For more than six decades, the Mary Cariola Center in Rochester has helped educate children with disabilities in the community, but public funds can't cover the costs of all the center does. Time Warner Cable News is the media sponsor of an upcoming fundraising walk that helps the center with additional funding. Cristina Domingues sat down with one family, who explains why Mary Cariola has made a difference in their lives.
It's dodge ball time for some of the students at the Mary Cariola Center.
For Todd Quist, it's also a chance to move to a little music. Todd started coming to the Mary Cariola Center when he was 3. He's now 13.
He has Pallister Killian syndrome, a rare developmental disorder caused by an abnormal extra chromosome. He doesn't talk or walk, and as his father explained, needs round the clock care.
"He receives occupational therapy, physical therapy, and one day a week he gets music therapy," said Dave Quist. "I really don't know what we would do without some place for Todd to go like this."
Mary Cariola has a pre-school program that serves about 90 children. There are five group homes for youth and young adults, but most of the children, 350 of them, attend the center here. They come from 11 counties around the region. More than half have autism, others have physical or developmental limitations and some are significantly medically fragile.

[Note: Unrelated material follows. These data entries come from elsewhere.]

(* ===== verification/VmBrk.v ===== *)
(** * The heap of a process

    [brk_locked] moves the end of the heap: pages are added by extending the
    heap's area or by a new one, and removed by unmapping. *)

From Stdlib Require Import ZArith Lia Bool.
From stdpp Require Import base list option gmap.
From S2P Require Import Prelude Mmu Frames PageTable PageTableFacts StateMonad Rbtree RbtreeFacts RbtreeRemove VmArea VmAreaFacts Vm VmPages VmPageOps VmOps VmProtect VmCow VmFault.
Open Scope Z_scope.
Open Scope prog_scope.

Section heap.
Context {A : Type} `{!Frames A, !FramesOk A}.
Implicit Types (s : state A) (o : Z -> Z) (T : gset Z) (ls : alist).

(** The end of an area moves up into free addresses. *)
Lemma extend_area_spec o T s ls a r end_ : space_inv o T s ls -> light s -> (a, r) ∈ ls ->
  page_range (va_end r) end_ -> va_end r < end_ -> range_clear ls (va_end r) end_ ->
  wp (put_area a (with_end end_ r)) (fun _ s' => exists ls', kept o s s' ls' /\ same_rest s s' /\
    forall addr, view ls' addr =
      if (va_end r <=? addr) && (addr <? end_) then Some (area_view r addr) else view ls addr) s.
Proof.
  intros Hinv Hl Hin Hpr Hlt Hc. pose proof Hinv as [Hok Hs Hag Hb]. pose proof (sh_areas _ _ Hs) as Hwf.
  apply list_elem_of_split in Hin as (l1 & l2 & ->). destruct (below_neq _ _ _ Hwf) as [H1 H2].
  pose proof (areas_wf_elem _ (a, r) Hwf ltac:(set_solver)) as [Hr1 Hr2 Hr3 Hr4 Hr5]. simpl in *.
  eapply wp_mono; [apply (put_area_spec s l1 a r (with_end end_ r) l2); [done | constructor; cbn; (done || apply Hpr || lia) | |] |].
  - intros y Hy. specialize (H1 y Hy). unfold below in *. simpl in *. done.
  - intros y Hy. specialize (H2 y Hy). unfold below in *. simpl in *.
    destruct (Hc y ltac:(set_solver)) as [Hy1 | Hy1]; [| done].
    pose proof (areas_wf_elem _ y Hwf ltac:(set_solver)) as [_ _ ? _ _]. lia.
  - intros [] s' (Hr & _ & Hs' & _).
    assert (forall addr, view (l1 ++ (a, with_end end_ r) :: l2) addr =
      if (va_end r <=? addr) && (addr <? end_) then Some (area_view r addr) else view (l1 ++ (a, r) :: l2) addr) as Hv.
    { intros addr. rewrite !view_insert by (done || apply (sh_areas _ _ Hs')). cbn [snd with_end va_start va_end].
      change (area_view (with_end end_ r) addr) with (area_view r addr). by zcases. }
    exists (l1 ++ (a, with_end end_ r) :: l2). split; [| by split]. eapply (kept_rest o T); [done | | by eapply light_rest].
    constructor; [by eapply pages_ok_rest | done | | by rewrite (sr_base _ _ Hr)].
    intros va Hva. rewrite (same_rest_pte _ _ _ Hr), Hv. intros Hf.
    destruct ((va_end r <=? va) && (va <? end_)) eqn:E; [| by apply Hag].
    apply andb_prop in E as [?%Z.leb_le ?%Z.ltb_lt]. exfalso.
    by rewrite (clear_frame s (l1 ++ (a, r) :: l2) (va_end r) end_ va) in Hf.
Qed.

Lemma cleared_clear s ls start end_ va : agree (pte s) ls -> areas_wf ls -> range_clear ls start end_ ->
  user_page va -> cleared (pte s) start end_ va = pte s va.
Proof.
  intros Hag Hwf Hc Hva. unfold cleared. destruct ((start <=? va) && (va <? end_)) eqn:E; [| done].
  apply andb_prop in E as [?%Z.leb_le ?%Z.ltb_lt]. by rewrite (clear_frame s ls start end_ va).
Qed.

Lemma unmapped_clear s ls s' ls' start end_ : agree (pte s) ls -> areas_wf ls -> range_clear ls start end_ ->
  unmapped start end_ s ls s' ls' -> unseen s ls s' ls'.
Proof.
  intros Hag Hwf Hc [Hv Hp]. split.
  - intros addr. rewrite Hv. destruct ((start <=? addr) && (addr <? end_)) eqn:E; [| done].
    apply andb_prop in E as [?%Z.leb_le ?%Z.ltb_lt]. symmetry. by apply (clear_view ls start end_).
  - intros va Hva. rewrite Hp by done. by apply (cleared_clear s ls).
Qed.

Lemma kept_brk o s s' ls' b : kept o s s' ls' -> kept o s (set_vm (with_brk b (vm s')) s') ls'.
Proof.
  intros ((T' & [[? ? ? ? ? ? ? ? ? ? []] [] Hag Hb]) & Hl & [Q1 Q2 Q3 Q4 Q5 Q6] & Hd). split; [| split; [done |]; split; [by constructor | done]].
  exists T'. by constructor; [constructor; try done; by constructor | constructor | |].
Qed.

(** The addresses from [start] to [end_] are new in the heap. *)
Record heap_grown (start end_ : Z) s ls s' ls' : Prop := {
  hg_new : forall addr, start <= addr < end_ ->
    view ls addr = None /\ exists v, view ls' addr = Some v /\ Z.land (flags_of v) VMA_HEAP <> 0;
  hg_old : forall addr, ~ start <= addr < end_ -> view ls' addr = view ls addr;
  hg_pte : forall va, user_page va -> pte s' va = pte s va;
}.

Lemma heap_grown_intro start end_ s ls s' ls' w : areas_wf ls -> range_clear ls start end_ ->
  (forall addr, view ls' addr = if (start <=? addr) && (addr <? end_) then Some (w addr) else view ls addr) ->
  (forall addr, Z.land (flags_of (w addr)) VMA_HEAP <> 0) ->
  (forall va, user_page va -> pte s' va = pte s va) -> heap_grown start end_ s ls s' ls'.
Proof.
  intros Hwf Hc Hv Hw Hp. constructor; [| | done].
  - intros addr Ha. split; [by apply (clear_view ls start end_) |]. exists (w addr). split; [| done].
    rewrite Hv. by zcases.
  - intros addr Ha. rewrite Hv. by zcases.
Qed.

(** A new heap area in free addresses. *)
Lemma heap_map_spec o T s ls old_end new_end (P : Prop) : P -> space_inv o T s ls -> solvent o -> light s ->
  page_range old_end new_end -> old_end < new_end -> range_clear ls old_end new_end ->
  wp (let* r := map_locked old_end (new_end - old_end) (Z.lor VM_READ VM_WRITE) VMA_HEAP true in
      ret (negb (fst r <? 0))) (fun ok s' => exists ls', kept o s s' ls' /\ brk (vm s') = brk (vm s) /\
    if ok : bool then heap_grown old_end new_end s ls s' ls' else P /\ unseen s ls s' ls') s.
Proof.
  intros HP Hinv Hsol Hl [Hp1 Hp2 Hp3 Hp4 Hp5] Hlt Hc. pose proof Hinv as [_ Hs Hag _].
  pose proof (sh_areas _ _ Hs) as Hwf.
  assert (PAGE_ALIGN_UP (new_end - old_end) = new_end - old_end) as Eup.
  { apply PAGE_ALIGN_UP_aligned; [unfold USER_ADDR_MIN, USER_ADDR_LIMIT, PAGE_SIZE in *; lia |].
    unfold aligned, PAGE_SIZE in *. by rewrite Zminus_mod, Hp1, Hp2. }
  apply wp_bind. eapply wp_mono; [apply (map_locked_spec o T s ls); try done;
    unfold is_u, USER_ADDR_MIN, USER_ADDR_LIMIT in *; lia |].
  intros r s' (ls' & Hk & Hb & Hres). apply wp_ret. exists ls'. split; [done |]. split; [done |].
  rewrite Eup in Hres. destruct Hres as [(start & -> & [_ Hv Hp] & ->) | (err & -> & He & Hres)]; cbn [fst].
  - replace (old_end + (new_end - old_end)) with new_end in * by lia.
    apply (heap_grown_intro old_end new_end s ls s' ls' (fun addr => (Z.lor VM_READ VM_WRITE, VMA_HEAP, 0, 0, u64 (addr - old_end)))); try done.
    intros va Hva. rewrite Hp by done. by apply (cleared_clear s ls).
  - assert (negb (err <? 0) = false) as -> by (destruct He as [[-> _] | [-> _]]; done).
    split; [done |]. destruct Hres as [? | [_ Hun]]; [done |]. replace (old_end + (new_end - old_end)) with new_end in * by lia.
    by apply (unmapped_clear s ls s' ls' old_end new_end).
Qed.

(** The heap has an area that ends at [old_end], if nothing is mapped there. *)
Definition heap_below (start old_end : Z) ls : Prop :=
  start < old_end /\ exists v, view ls (old_end - 1) = Some v /\ Z.land (flags_of v) VMA_HEAP <> 0.

Lemma brk_grow_spec o T s ls start old_end new_end : space_inv o T s ls -> solvent o -> light s ->
  page_range old_end new_end -> old_end < new_end -> range_clear ls old_end new_end ->
  wp (brk_grow start old_end new_end) (fun ok s' => exists ls', kept o s s' ls' /\ brk (vm s') = brk (vm s) /\
    if ok : bool then heap_grown old_end new_end s ls s' ls'
    else ~ heap_below start old_end ls /\ unseen s ls s' ls') s.
Proof.
  intros Hinv Hsol Hl Hpr Hlt Hc. pose proof Hinv as [_ Hs _ _]. pose proof (sh_areas _ _ Hs) as Hwf.
  pose proof (fun H => heap_map_spec o T s ls old_end new_end (~ heap_below start old_end ls) H Hinv Hsol Hl Hpr Hlt Hc) as Hmap.
  unfold brk_grow. apply wp_bind. destruct (Z.ltb_spec start old_end) as [Hst | Hst].
  2:{ eapply wp_asks; [done |]. cbn [Z.eqb]. apply wp_bind, wp_ret, Hmap. intros [? _]. lia. }
  eapply wp_asks; [by apply vm_find_spec |].
  rewrite u64_small by (destruct Hpr; unfold USER_ADDR_MIN, USER_ADDR_LIMIT in *; lia).
  destruct (area_of_addr ls (old_end - 1)) as [[a r] |] eqn:Ea; cbn [ptr fst].
  2:{ cbn [Z.eqb]. apply wp_bind, wp_ret, Hmap. intros (_ & v & Hv & _). unfold view in Hv. by rewrite Ea in Hv. }
  apply area_of_addr_Some in Ea as [Hin Hcov]; [| done]. cbn [snd] in Hcov.
  pose proof (shape_nonzero _ _ (a, r) Hs Hin) as H0%Z.eqb_neq. simpl in H0. rewrite H0.
  apply wp_bind, wp_bind, (wp_asks _ r); [by apply (sh_recs _ _ Hs) |]. apply wp_ret.
  destruct (negb (Z.land (va_flags r) VMA_HEAP =? 0) && (va_end r =? old_end)) eqn:E.
  2:{ apply Hmap. intros (_ & v & Hv & Hf). rewrite (view_in ls (a, r) _ Hwf Hin Hcov) in Hv. injection Hv as <-.
      cbn [area_view flags_of snd] in Hf. apply andb_false_iff in E as [E%negb_false_iff%Z.eqb_eq | E%Z.eqb_neq]; [done |].
      destruct Hcov as [Hc1 Hc2]. destruct (Hc (a, r) Hin); simpl in *; lia. }
  apply andb_prop in E as [Hh%negb_true_iff%Z.eqb_neq He%Z.eqb_eq]. subst old_end.
  apply wp_bind, (wp_asks _ r); [by apply (sh_recs _ _ Hs) |].
  apply wp_bind. eapply wp_mono; [by apply (extend_area_spec o T s ls a r new_end) |].
  intros [] s' (ls' & Hk & Hr & Hv). apply wp_ret. exists ls'. split; [done |]. split; [apply (sr_brk _ _ Hr) |].
  apply (heap_grown_intro (va_end r) new_end s ls s' ls' (area_view r)); try done. intros va _. by apply same_rest_pte.
Qed.

(** Why the break does not move: it is below the heap, or the pages that are
    needed are not free, or a new area is needed and there is no memory. *)
Definition brk_error (new_brk : Z) s ls : Prop :=
  let old_end := PAGE_ALIGN_UP (brk (vm s)) in
  let new_end := PAGE_ALIGN_UP new_brk in
  new_brk < brk_start (vm s) \/ old_end < new_end /\
    (user_range old_end new_end = false \/ ~ range_clear ls old_end new_end \/
     ~ heap_below (brk_start (vm s)) old_end ls).

(** The break is now [new_brk], or nothing changed. *)
Definition brk_result (new_brk r : Z) s ls s' ls' : Prop :=
  let old_end := PAGE_ALIGN_UP (brk (vm s)) in
  let new_end := PAGE_ALIGN_UP new_brk in
  (r = brk (vm s) /\ brk (vm s') = brk (vm s) /\ unseen s ls s' ls' /\ brk_error new_brk s ls) \/
  (r = new_brk /\ brk (vm s') = new_brk /\ brk_start (vm s) <= new_brk /\
   if old_end <? new_end then heap_grown old_end new_end s ls s' ls'
   else unseen s ls s' ls' \/ new_end < old_end /\ unmapped new_end old_end s ls s' ls').

Lemma brk_locked_spec o T s ls new_brk : space_inv o T s ls -> solvent o -> light s ->
  is_u 64 new_brk -> PAGE_ALIGN_UP (brk (vm s)) <= USER_ADDR_LIMIT ->
  wp (brk_locked new_brk) (fun r s' => exists ls', kept o s s' ls' /\
    PAGE_ALIGN_UP (brk (vm s')) <= USER_ADDR_LIMIT /\ brk_result new_brk r s ls s' ls') s.
Proof.
  intros Hinv Hsol Hl Hu Hlim. unfold brk_locked. apply wp_bind, wp_gets.
  destruct (Z.ltb_spec new_brk (brk_start (vm s))) as [Hlow | Hlow].
  { apply wp_ret. exists ls. split; [by eapply kept_refl |]. split; [done |]. left.
    split_and!; [done | done | apply unseen_refl | by left]. }
  unfold brk_result, brk_error. set (old_end := PAGE_ALIGN_UP (brk (vm s))) in *. set (new_end := PAGE_ALIGN_UP new_brk).
  assert (aligned old_end /\ aligned new_end) as [Hao Han] by (split; apply align_up_aligned).
  apply wp_bind. destruct (Z.ltb_spec old_end new_end) as [Hgt | Hle].
  - apply wp_bind. destruct (user_range old_end new_end) eqn:Hur.
    2:{ eapply wp_asks; [done |]. cbn [negb]. apply wp_ret, wp_ret. exists ls. split; [by eapply kept_refl |].
        split; [done |]. left. split_and!; [done | done | apply unseen_refl | right; by auto]. }
    apply user_range_spec in Hur as (H1 & H2 & H3).
    destruct (vm_range_free_spec (vm s) ls old_end new_end (si_shape _ _ _ _ Hinv) H3) as (b & Hb & Hbc).
    eapply wp_asks; [exact Hb |]. destruct b; cbn [negb].
    2:{ apply wp_ret, wp_ret. exists ls. split; [by eapply kept_refl |]. split; [done |]. left.
        split_and!; [done | done | apply unseen_refl | right]. split; [done |]. right. left. by intros H%Hbc. }
    eapply wp_mono; [apply (brk_grow_spec o T s ls (brk_start (vm s)) old_end new_end); try done;
      [constructor; (done || lia) | by apply Hbc] |].
    intros [] s1 (ls1 & Hk & Hb1 & Hres).
    + apply wp_bind, wp_modify, wp_ret. exists ls1. split; [by apply kept_brk |]. split; [cbn; fold new_end; lia |]. right. split_and!; [done | done | done |]. by destruct Hres.
    + apply wp_ret. exists ls1. split; [done |]. split; [by rewrite Hb1 |]. left. destruct Hres.
      split_and!; [done | done | done | right]. by auto.
  - apply wp_bind. apply wp_when; intros Hlt.
    2:{ apply wp_ret, wp_bind, wp_modify, wp_ret. exists ls. split; [apply kept_brk; by eapply kept_refl |].
        split; [cbn; fold new_end; lia |]. right. split_and!; [done | done | done |]. left. by split. }
    apply Z.ltb_lt in Hlt. pose proof (align_up_u new_brk) as Hnu. fold new_end in Hnu.
    apply wp_bind. eapply wp_mono; [apply (unmap_locked_spec o T s ls); try done; unfold is_u, USER_ADDR_LIMIT in *; lia |].
    intros r s1 (ls1 & Hk & Hb1 & Hres). apply wp_ret, wp_ret, wp_bind, wp_modify, wp_ret.
    exists ls1. split; [by apply kept_brk |]. split; [cbn; fold new_end; lia |]. right. split_and!; [done | done | done |].
    destruct Hres as [(_ & _ & _ & [Hv Hp]) | [_ [Hv Hp]]]; [right; split; [done |] | left; by split].
    replace (new_end + (old_end - new_end)) with old_end in * by lia.
    assert (PAGE_ALIGN_UP (u64 old_end) = old_end) as E; [| rewrite E in *; by split].
    unfold is_u, USER_ADDR_LIMIT in *. rewrite u64_small by lia. apply PAGE_ALIGN_UP_aligned; [unfold PAGE_SIZE; lia | done].
Qed.
End heap.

"Children come to us from the school districts because their challenges go beyond the scope of the regular districts to not just manage, but really enhance what those children are doing," said Karen Zandi, CEO and president of the center. "It's a great place for children to learn independence, whether it's on a small scale, learning to walk, articulation of speech, ways to communicate, behavior management."
One of the highlights of the center is music therapy. Directors say it significantly helps children with their mobility and communication and it's also one example of what is not covered by the center's main two funding streams, Medicaid and state education funds.
As many not-for-profits, Mary Cariola has to go out and find other way to bring in funds not covered by the government. For the last four years, one of the biggest ways of doing that has been through the annual walk coming up this weekend.
"It's really vital for lots of things that the rates don't reimburse. Also there are needs that come up throughout the year, and it goes into our general fund," Zandi said.
As they have every year, Todd's family will be walking this weekend, with their immediate family members and with the Cariola staff members who they consider part of their family too.
"Todd has extended our family by coming here. It's great to know that everyone cares. There is so much compassion here and I think the staff as a whole treats everyone with dignity," Quist said. "It's got to be done. We owe so much to Cariola. This is a way we can give back."
Mary Cariola's Walking on Sunshine event is at 10:30 a.m. on Sunday, Sept. 28, at Ontario Beach Park.
There are plenty of activities for the whole family.